Problem to work on: Repeat the lines from the line with "wd_RunAsNonRootContainers := plus_if" to the line with "wd_RunAsUnknownContainers := plus_if" in the listing below, keeping both end lines and adding nothing.

Available data:

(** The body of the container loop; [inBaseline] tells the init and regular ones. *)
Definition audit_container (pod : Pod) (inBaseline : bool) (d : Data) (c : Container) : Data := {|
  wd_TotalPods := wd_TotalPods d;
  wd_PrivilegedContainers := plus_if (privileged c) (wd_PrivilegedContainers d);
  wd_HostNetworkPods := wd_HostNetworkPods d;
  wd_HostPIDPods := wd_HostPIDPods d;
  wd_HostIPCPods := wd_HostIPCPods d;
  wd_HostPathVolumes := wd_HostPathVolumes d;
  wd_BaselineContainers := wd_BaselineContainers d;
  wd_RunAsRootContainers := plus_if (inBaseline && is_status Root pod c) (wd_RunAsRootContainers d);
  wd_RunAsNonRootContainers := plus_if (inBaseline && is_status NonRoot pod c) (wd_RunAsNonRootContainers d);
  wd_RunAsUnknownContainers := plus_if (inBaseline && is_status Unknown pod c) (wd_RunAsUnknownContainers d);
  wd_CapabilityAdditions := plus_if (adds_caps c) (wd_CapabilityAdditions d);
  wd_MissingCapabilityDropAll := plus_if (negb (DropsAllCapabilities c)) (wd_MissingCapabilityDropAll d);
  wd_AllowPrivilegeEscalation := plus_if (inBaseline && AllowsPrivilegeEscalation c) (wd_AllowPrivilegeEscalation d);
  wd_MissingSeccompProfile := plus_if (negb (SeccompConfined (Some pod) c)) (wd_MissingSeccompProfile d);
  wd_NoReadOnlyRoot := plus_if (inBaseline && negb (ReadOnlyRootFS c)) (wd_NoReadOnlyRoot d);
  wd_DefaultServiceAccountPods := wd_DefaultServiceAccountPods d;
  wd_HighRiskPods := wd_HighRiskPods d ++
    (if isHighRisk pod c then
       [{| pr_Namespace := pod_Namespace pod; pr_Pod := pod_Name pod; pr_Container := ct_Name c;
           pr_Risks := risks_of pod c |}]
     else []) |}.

---

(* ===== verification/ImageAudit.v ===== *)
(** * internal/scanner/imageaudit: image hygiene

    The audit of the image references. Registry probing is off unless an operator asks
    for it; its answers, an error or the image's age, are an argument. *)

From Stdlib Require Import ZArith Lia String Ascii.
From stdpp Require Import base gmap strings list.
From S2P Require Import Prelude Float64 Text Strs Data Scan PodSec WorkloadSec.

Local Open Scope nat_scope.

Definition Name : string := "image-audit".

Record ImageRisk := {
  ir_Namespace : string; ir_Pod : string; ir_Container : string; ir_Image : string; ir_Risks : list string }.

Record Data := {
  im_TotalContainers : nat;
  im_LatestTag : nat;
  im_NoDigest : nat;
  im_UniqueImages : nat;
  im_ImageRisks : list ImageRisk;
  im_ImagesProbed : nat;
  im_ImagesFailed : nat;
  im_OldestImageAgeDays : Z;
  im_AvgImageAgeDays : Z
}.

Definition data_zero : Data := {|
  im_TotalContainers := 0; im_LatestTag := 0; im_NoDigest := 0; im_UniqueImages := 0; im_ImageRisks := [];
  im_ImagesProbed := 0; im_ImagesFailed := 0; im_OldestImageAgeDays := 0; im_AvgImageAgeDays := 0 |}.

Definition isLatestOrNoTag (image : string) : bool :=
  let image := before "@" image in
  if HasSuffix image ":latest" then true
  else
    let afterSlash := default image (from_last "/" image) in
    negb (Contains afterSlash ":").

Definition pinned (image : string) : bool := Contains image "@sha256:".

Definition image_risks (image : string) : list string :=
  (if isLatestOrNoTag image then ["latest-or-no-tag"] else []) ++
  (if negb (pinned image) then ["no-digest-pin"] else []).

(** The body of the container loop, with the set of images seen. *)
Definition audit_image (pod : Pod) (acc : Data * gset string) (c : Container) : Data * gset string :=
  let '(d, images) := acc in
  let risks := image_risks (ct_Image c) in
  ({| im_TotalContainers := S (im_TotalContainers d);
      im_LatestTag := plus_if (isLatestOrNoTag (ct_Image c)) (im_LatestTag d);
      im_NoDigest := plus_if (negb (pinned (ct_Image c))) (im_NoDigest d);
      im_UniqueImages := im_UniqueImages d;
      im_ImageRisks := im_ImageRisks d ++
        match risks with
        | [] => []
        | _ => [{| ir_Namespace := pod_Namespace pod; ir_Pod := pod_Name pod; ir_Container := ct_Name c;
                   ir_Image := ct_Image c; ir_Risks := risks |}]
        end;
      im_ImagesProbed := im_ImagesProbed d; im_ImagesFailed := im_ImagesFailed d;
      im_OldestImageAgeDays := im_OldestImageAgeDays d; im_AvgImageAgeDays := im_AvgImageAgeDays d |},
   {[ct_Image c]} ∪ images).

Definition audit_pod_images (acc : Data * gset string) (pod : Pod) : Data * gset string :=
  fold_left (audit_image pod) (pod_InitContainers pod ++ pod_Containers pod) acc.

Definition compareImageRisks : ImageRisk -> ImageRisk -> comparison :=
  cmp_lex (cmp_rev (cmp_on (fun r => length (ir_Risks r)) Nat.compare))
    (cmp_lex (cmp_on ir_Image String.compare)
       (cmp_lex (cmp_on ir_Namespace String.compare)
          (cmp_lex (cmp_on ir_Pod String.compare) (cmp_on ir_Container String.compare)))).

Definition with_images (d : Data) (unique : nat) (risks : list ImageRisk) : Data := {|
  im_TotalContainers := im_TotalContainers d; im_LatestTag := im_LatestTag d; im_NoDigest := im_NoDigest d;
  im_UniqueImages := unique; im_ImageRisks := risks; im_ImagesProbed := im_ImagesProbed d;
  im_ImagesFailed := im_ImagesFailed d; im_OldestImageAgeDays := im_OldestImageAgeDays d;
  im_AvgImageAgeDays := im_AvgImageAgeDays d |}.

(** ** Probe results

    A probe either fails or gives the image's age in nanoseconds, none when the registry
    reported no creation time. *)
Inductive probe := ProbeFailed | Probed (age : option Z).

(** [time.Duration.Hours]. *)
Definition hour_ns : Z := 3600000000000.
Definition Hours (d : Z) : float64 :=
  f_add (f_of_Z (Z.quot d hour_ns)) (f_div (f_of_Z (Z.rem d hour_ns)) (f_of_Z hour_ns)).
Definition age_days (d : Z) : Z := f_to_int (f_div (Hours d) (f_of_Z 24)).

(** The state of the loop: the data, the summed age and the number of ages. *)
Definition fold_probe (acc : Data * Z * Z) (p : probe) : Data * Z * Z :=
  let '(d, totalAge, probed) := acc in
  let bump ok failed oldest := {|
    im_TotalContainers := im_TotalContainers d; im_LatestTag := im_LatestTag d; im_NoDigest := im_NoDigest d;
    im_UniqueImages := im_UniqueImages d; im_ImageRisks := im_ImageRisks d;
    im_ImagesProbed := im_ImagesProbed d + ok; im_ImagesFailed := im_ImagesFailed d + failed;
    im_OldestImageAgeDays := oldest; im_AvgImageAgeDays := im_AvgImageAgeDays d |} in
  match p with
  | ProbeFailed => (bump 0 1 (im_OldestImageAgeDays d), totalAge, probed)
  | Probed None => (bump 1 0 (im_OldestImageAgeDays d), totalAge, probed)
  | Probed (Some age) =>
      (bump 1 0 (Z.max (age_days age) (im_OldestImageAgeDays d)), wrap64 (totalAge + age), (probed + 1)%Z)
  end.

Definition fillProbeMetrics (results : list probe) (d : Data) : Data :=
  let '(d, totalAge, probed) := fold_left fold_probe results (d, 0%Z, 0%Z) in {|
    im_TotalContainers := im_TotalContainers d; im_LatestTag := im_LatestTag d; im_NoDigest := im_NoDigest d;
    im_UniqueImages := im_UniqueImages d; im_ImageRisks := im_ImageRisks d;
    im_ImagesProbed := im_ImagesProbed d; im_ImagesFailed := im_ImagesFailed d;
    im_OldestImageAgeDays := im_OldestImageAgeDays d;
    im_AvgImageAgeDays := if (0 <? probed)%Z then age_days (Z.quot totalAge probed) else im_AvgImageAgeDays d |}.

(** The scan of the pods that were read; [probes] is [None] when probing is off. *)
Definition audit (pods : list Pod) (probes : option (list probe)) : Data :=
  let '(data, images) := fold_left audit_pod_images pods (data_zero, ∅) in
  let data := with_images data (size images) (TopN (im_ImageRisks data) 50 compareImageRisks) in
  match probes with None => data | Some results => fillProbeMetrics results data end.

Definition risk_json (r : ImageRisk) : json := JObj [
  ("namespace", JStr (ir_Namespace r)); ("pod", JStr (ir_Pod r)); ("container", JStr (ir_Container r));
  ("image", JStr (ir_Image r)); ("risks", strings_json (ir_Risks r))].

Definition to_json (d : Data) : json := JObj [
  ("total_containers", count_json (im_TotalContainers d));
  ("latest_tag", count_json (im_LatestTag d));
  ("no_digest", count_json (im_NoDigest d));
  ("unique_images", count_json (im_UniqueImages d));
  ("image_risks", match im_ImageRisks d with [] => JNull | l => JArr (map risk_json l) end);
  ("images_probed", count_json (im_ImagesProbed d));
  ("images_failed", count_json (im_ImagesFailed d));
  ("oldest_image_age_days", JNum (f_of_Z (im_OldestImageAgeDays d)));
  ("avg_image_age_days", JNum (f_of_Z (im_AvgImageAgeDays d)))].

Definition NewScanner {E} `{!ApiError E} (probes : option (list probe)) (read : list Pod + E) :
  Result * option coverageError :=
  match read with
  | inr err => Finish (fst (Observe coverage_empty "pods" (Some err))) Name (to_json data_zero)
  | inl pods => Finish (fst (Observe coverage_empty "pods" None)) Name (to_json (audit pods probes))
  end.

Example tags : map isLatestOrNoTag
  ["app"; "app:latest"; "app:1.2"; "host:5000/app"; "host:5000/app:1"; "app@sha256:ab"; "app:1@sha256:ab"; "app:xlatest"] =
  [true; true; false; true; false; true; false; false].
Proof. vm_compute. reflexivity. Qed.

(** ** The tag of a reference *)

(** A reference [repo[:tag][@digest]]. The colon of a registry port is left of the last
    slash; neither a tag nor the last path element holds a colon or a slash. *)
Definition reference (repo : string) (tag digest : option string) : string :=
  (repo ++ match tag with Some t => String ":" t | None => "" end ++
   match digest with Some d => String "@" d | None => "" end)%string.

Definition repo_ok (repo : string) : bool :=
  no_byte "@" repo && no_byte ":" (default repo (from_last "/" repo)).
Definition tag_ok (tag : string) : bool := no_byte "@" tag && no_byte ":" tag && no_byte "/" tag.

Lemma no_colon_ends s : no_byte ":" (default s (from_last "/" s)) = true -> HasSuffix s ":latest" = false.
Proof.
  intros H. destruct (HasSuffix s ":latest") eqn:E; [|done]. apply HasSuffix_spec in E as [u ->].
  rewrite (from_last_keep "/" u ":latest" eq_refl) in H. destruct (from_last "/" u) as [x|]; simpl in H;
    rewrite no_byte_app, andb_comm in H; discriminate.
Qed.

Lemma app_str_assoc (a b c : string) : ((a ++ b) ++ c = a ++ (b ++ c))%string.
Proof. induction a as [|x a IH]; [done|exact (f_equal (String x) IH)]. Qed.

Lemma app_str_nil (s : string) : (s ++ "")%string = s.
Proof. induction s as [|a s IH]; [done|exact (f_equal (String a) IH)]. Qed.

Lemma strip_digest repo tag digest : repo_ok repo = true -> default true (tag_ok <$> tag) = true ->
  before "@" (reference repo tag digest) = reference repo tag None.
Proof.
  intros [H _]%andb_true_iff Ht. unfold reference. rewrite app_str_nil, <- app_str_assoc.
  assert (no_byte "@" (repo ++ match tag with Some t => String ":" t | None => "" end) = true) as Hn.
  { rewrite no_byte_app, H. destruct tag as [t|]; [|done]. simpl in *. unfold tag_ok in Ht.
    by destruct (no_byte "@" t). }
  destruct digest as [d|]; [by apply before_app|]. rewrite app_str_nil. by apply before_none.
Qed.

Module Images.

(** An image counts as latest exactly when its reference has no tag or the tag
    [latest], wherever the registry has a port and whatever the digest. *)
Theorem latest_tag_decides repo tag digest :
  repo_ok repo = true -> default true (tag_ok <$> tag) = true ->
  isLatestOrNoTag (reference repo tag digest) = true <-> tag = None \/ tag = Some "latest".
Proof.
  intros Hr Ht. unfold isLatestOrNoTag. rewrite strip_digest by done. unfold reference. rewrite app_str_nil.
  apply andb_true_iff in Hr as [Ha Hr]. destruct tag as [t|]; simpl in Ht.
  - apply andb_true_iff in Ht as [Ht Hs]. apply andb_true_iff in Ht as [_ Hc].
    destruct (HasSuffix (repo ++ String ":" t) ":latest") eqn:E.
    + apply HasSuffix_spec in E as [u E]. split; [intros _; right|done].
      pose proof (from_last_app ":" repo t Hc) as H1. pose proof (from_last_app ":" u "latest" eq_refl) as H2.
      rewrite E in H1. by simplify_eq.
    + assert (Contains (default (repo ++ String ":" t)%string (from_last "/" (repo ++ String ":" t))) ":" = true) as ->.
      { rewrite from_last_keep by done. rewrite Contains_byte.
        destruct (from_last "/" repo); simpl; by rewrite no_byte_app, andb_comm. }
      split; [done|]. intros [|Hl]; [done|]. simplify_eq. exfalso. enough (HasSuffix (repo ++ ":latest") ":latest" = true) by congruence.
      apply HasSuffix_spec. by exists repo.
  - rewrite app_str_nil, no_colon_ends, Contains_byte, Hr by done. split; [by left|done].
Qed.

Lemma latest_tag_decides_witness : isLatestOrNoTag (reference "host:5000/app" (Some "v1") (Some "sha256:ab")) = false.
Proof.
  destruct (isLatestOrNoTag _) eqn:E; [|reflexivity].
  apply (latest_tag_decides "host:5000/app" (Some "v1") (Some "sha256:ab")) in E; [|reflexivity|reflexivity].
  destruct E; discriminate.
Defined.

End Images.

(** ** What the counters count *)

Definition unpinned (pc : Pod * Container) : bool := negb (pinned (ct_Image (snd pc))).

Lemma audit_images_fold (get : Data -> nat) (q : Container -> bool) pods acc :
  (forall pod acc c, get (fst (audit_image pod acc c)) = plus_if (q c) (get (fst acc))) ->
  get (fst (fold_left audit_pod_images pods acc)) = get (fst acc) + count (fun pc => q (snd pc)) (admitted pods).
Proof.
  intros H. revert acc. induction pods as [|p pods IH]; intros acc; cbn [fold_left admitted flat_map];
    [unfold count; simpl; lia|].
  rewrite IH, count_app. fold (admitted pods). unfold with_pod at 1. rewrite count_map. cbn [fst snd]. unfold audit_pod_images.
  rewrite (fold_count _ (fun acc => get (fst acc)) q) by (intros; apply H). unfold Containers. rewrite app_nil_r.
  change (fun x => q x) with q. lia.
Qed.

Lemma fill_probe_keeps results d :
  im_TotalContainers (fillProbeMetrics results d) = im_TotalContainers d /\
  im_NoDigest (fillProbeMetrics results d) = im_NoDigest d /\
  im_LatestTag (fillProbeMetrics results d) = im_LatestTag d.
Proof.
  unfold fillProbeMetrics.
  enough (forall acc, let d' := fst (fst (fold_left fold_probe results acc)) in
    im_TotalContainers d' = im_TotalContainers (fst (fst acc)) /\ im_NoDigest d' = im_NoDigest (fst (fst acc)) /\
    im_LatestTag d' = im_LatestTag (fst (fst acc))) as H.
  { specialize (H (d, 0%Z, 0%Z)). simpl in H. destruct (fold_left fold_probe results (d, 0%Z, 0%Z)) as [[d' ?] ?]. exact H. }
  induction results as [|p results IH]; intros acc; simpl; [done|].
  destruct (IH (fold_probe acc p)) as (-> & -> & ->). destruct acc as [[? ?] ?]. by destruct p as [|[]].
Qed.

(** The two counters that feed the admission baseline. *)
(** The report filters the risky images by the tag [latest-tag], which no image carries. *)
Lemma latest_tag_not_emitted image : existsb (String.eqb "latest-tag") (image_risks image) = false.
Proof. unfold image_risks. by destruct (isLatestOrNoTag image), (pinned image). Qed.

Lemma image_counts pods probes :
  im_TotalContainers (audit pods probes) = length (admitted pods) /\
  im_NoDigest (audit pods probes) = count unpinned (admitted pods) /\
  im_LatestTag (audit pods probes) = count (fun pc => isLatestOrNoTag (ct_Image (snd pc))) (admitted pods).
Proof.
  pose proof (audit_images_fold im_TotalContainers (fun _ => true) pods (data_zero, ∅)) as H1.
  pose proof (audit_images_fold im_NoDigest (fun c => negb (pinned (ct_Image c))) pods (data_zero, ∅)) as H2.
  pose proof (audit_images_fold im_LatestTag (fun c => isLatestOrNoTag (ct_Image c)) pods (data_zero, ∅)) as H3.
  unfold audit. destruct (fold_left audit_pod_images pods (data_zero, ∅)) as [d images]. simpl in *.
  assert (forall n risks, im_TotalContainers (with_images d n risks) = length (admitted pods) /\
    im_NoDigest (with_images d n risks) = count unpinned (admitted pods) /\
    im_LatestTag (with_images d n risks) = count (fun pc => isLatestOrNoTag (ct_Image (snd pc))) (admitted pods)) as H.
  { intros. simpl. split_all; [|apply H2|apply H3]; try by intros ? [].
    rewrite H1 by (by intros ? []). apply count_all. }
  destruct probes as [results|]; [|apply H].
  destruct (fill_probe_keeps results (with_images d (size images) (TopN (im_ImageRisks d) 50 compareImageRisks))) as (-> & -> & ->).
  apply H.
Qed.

==

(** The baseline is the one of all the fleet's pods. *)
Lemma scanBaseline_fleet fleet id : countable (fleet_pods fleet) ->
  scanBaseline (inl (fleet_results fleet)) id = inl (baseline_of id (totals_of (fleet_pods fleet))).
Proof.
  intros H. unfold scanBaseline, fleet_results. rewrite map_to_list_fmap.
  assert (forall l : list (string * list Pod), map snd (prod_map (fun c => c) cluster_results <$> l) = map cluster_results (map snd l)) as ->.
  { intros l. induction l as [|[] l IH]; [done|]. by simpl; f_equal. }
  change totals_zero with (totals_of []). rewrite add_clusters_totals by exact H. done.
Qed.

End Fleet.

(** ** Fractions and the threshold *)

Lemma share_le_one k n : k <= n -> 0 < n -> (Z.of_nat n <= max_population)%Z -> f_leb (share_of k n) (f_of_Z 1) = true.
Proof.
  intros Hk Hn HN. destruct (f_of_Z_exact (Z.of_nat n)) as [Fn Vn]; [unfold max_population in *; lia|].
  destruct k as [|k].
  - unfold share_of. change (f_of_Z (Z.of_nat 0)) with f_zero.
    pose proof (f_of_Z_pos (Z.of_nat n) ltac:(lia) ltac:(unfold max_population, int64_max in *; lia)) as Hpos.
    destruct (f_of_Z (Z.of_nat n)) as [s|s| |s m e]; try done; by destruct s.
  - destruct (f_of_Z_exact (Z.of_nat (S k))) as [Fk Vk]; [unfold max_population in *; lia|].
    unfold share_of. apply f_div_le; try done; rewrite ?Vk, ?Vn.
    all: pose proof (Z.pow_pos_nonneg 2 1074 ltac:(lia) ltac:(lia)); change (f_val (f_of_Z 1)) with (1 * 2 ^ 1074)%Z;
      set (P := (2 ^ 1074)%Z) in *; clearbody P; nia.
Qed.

Result for this task:
  wd_RunAsNonRootContainers := plus_if (inBaseline && is_status NonRoot pod c) (wd_RunAsNonRootContainers d);
  wd_RunAsUnknownContainers := plus_if (inBaseline && is_status Unknown pod c) (wd_RunAsUnknownContainers d);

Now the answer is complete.